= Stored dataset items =
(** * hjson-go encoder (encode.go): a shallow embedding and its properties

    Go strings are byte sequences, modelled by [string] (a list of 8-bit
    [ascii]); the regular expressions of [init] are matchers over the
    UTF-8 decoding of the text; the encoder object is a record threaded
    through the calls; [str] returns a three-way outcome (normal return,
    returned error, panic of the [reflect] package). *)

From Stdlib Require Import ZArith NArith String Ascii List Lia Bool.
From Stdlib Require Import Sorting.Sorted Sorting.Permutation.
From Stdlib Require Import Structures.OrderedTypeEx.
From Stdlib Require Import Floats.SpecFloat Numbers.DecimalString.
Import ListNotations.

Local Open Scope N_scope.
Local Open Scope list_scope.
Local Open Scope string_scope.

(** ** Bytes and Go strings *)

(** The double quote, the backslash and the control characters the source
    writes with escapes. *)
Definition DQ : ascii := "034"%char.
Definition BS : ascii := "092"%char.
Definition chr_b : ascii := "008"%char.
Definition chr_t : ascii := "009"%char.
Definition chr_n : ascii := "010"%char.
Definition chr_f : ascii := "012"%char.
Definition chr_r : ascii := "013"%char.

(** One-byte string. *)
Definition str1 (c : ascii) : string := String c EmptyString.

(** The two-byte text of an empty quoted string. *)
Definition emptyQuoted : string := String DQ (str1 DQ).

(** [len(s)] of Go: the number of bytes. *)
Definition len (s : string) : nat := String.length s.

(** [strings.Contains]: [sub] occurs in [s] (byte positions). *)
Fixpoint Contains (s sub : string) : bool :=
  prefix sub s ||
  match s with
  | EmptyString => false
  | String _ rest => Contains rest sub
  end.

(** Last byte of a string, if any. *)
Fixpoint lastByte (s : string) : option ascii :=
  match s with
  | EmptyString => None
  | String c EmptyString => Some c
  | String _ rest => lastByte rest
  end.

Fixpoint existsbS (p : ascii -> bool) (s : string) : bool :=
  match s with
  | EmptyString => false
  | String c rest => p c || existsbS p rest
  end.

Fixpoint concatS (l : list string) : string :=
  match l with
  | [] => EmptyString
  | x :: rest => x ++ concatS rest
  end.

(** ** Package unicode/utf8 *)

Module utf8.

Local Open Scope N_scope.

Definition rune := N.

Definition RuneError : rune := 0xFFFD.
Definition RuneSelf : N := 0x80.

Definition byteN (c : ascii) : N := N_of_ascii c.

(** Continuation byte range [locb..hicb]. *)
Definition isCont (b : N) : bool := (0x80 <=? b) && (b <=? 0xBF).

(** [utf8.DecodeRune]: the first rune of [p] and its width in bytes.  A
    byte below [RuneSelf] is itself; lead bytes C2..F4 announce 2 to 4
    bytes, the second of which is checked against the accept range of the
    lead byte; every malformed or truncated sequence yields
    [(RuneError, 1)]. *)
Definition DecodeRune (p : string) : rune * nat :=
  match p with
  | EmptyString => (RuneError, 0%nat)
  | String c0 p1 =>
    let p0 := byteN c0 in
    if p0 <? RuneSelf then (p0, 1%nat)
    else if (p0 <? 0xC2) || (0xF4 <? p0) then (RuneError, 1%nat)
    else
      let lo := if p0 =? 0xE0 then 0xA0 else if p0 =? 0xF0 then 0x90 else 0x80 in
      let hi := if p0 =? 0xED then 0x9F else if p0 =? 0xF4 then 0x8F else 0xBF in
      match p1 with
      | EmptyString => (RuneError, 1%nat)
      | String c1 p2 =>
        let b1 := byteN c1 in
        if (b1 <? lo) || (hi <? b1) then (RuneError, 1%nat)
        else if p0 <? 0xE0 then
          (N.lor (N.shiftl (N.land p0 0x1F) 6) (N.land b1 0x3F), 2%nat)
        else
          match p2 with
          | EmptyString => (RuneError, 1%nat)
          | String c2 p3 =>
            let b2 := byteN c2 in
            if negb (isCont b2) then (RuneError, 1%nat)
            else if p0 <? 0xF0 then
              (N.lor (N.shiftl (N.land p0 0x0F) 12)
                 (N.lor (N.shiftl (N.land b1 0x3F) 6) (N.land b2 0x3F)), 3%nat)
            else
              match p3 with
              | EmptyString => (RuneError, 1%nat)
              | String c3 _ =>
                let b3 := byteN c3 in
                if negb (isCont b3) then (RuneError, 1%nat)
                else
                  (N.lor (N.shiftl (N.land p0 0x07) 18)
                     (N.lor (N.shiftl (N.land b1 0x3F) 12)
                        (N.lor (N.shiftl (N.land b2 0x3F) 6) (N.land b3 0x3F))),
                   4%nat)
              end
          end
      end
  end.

= Task requirements =
From the entries above, copy every line where the word "negb" shows up.

= Result of the task =
            if negb (isCont b2) then (RuneError, 1%nat)
                if negb (isCont b3) then (RuneError, 1%nat)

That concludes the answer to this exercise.